The geologic time scale is the "calendar" for events in Earth history. It subdivides all time since the end of the Earth's formative period as a planet (nearly 4 billion years ago) into named units of abstract time: the latter, in descending order of duration, are eons, eras, periods, and epochs. 

The fossil forms that occur in these rocks provide the chief means of establishing a geologic time scale. Because living things have undergone evolutionary changes over geologic time, particular kinds of organisms are characteristic of particular parts of the geologic record. 

By correlating the strata in which certain types of fossils are found, the geologic history of various regions (and of the Earth as a whole) can be reconstructed. The relative geologic time scale developed from the fossil record has been numerically quantified by means of absolute dates obtained with radiometric dating methods.

THE ORIGIN OF THE SOLAR SYSTEM

Early cosmogonic models
The problems faced by any theory on the origin of the solar system have become increasingly complex as astronomers' knowledge about the planets, satellites, comets, and asteroids has expanded. Beyond basic data of this sort, there is now an enormous amount of detailed information, including ratios of abundant isotopes, that must be incorporated in any comprehensive theory. 
The earliest of such theories were certainly much less constrained. A scientific approach to the origin of the solar system became possible only after the publication of Isaac Newton's laws of motion and gravitation in 1687. Even after this breakthrough, many years elapsed while scientists struggled with applications of Newton's laws to explain the apparent motions of planets, satellites, comets, and asteroids. Meanwhile, the first semblance of a modern theory for solar system origin was proposed by the German philosopher Immanuel Kant in 1755. Kant's central idea was that the system began as a cloud of dispersed particles. He assumed that the mutual gravitational attractions of the particles caused them to start moving and colliding, at which point chemical forces kept them bonded together. As some of these aggregates became larger than others, they grew still more rapidly, ultimately forming the planets. Because Kant was not highly versed in either physics or mathematics, he did not recognize the intrinsic limitations of his primitive approach. His model does not account for planets moving around the Sun in the same direction and in the same plane, as they are observed to do, nor does it explain the revolution of planetary satellites. 
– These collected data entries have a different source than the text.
(** * attack.py: adversarial-example generation driver

    A shallow embedding of [src/attack.py]: the command-line layer of the
    [__main__] block, the attack selector and the per-batch loop of [main].

    The classifier, the attack operators, the image folder and the two
    random-number generators are collaborators of the script; they enter the
    development as section variables (an oracle each).  Everything the
    script itself computes is written out: the option defaults and their
    [choices] checks, the parameter dictionaries, the name suffix, the
    clip bounds, the success mask, the counters and the output paths.

    Python [float] is IEEE binary64 and a torch [float32] tensor is IEEE
    binary32; both are modelled bit-exactly with the Standard Library's
    [spec_float] operations. *)

From Stdlib Require Import ZArith QArith Qabs Ascii String List Lia.
From Stdlib Require Import Floats.SpecFloat.
From stdpp Require Import gmap strings list pretty.

Local Open Scope Z_scope.
Local Open Scope string_scope.

(* ===================================================================== *)
(** ** Floating point *)
(* ===================================================================== *)

(** Python's [float] (binary64). *)
Module F64.
Definition prec : Z := 53.
Definition emax : Z := 1024.

(** [float(z)] for an integer: round to nearest, ties to even. *)
Definition of_Z (z : Z) : spec_float := binary_normalize prec emax z 0 false.

Definition div : spec_float -> spec_float -> spec_float := SFdiv prec emax.

(** The decimal literal [m / 10^k], e.g. [0.485] is [dec 485 3]: both
    operands are exact in binary64 and the division rounds once, so the
    result is the double nearest to the decimal, as the Python parser
    produces. *)
Definition dec (m : Z) (k : nat) : spec_float :=
  div (of_Z m) (of_Z (10 ^ Z.of_nat k)).

Definition zero : spec_float := S754_zero false.
Definition one : spec_float := of_Z 1.
Definition inf : spec_float := S754_infinity false.
End F64.

(** A torch [float32] scalar (binary32). *)
Module F32.
Definition prec : Z := 24.
Definition emax : Z := 128.

Definition of_Z (z : Z) : spec_float := binary_normalize prec emax z 0 false.

(** Conversion of a Python float to [float32], as [torch.as_tensor(...,
    dtype=torch.float32)] or a scalar operand of a [float32] tensor. *)
Definition of_F64 (x : spec_float) : spec_float :=
  match x with
  | S754_finite s m e =>
      binary_normalize prec emax (if s then Z.neg m else Z.pos m) e s
  | _ => x
  end.

Definition sub : spec_float -> spec_float -> spec_float := SFsub prec emax.
Definition div : spec_float -> spec_float -> spec_float := SFdiv prec emax.
End F32.

(** The real value of a finite float, for stating accuracy and range
    facts; infinities and NaN have none. *)
Definition SF2Q (x : spec_float) : option Q :=
  match x with
  | S754_zero _ => Some 0%Q
  | S754_finite s m e =>
      let v := (inject_Z (Z.pos m) * Qpower 2 e)%Q in
      Some (if s then Qopp v else v)
  | _ => None
  end.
A significant step forward was made by Pierre-Simon Laplace of France some 40 years later. Laplace was a brilliant mathematician who was particularly successful in the field of celestial mechanics. After publishing a monumental treatise on this subject, Laplace wrote a popular book on astronomy, with an appendix in which he made some suggestions about the origin of the solar system. Laplace's model begins with the Sun already formed and its atmosphere extending beyond the distance at which the farthest planet would be created. Knowing nothing about the source of energy in stars, Laplace assumed that the rotating Sun would start to cool as it radiated away its heat. In response to this cooling, as the pressure exerted by its gases declined, the Sun contracted. Owing to the law of conservation of angular momentum, the decrease in size would have to be accompanied by an increase in the Sun's rotational velocity. Centrifugal acceleration pushed the material in the atmosphere outward, while the gravitational attraction pulled it toward the central mass; when these forces just balanced, a ring of material was left behind. This process would have continued through the formation of several concentric rings, each of which subsequently coalesced to form a planet. The satellites are thought to have originated from similar rings produced by the forming planets. 

Laplace's model led naturally to the observed result of planets revolving around the Sun in the same plane and in the same direction as the Sun rotates. Because the theory of Laplace incorporated Kant's idea of planets coalescing from dispersed material, these two approaches for planet formation are often combined in a single model called the Kant-Laplace nebular hypothesis. This model for solar system formation was widely accepted for about 100 years. During this period, the apparent regularity of motions in the solar system was contradicted by the discovery of asteroids with highly eccentric orbits and satellites with retrograde orbits. Another problem with the nebular hypothesis was the fact that, while the Sun contains 99.9 percent of the mass of the solar system, the planets (principally the outer planets) carry more than 99 percent of the system's angular momentum. To conform to this theory, either the Sun would have to be rotating more rapidly or the planets would have to be revolving around it more slowly. 

In the early decades of the 20th century, several scientists independently decided that these deficiencies of the nebular hypothesis were so great that it was no longer tenable. The Americans Thomas Chrowder Chamberlin and Forest Ray Moulton, along with Sir James Jeans and Sir Harold Jeffreys, both of Britain, independently developed variations on the idea that the planets were formed catastrophically--i.e., by the close encounter of the Sun with another star. The basis of this model was that, when the two bodies passed at close range, material would be drawn out from one or both stars, and this material would later coalesce to form planets. A somewhat discouraging aspect of this theory was the implication that the formation of solar systems must be extremely rare, because sufficiently close encounters between stars occur very seldom, and thus very few would have taken place during the lifetime of the galaxy.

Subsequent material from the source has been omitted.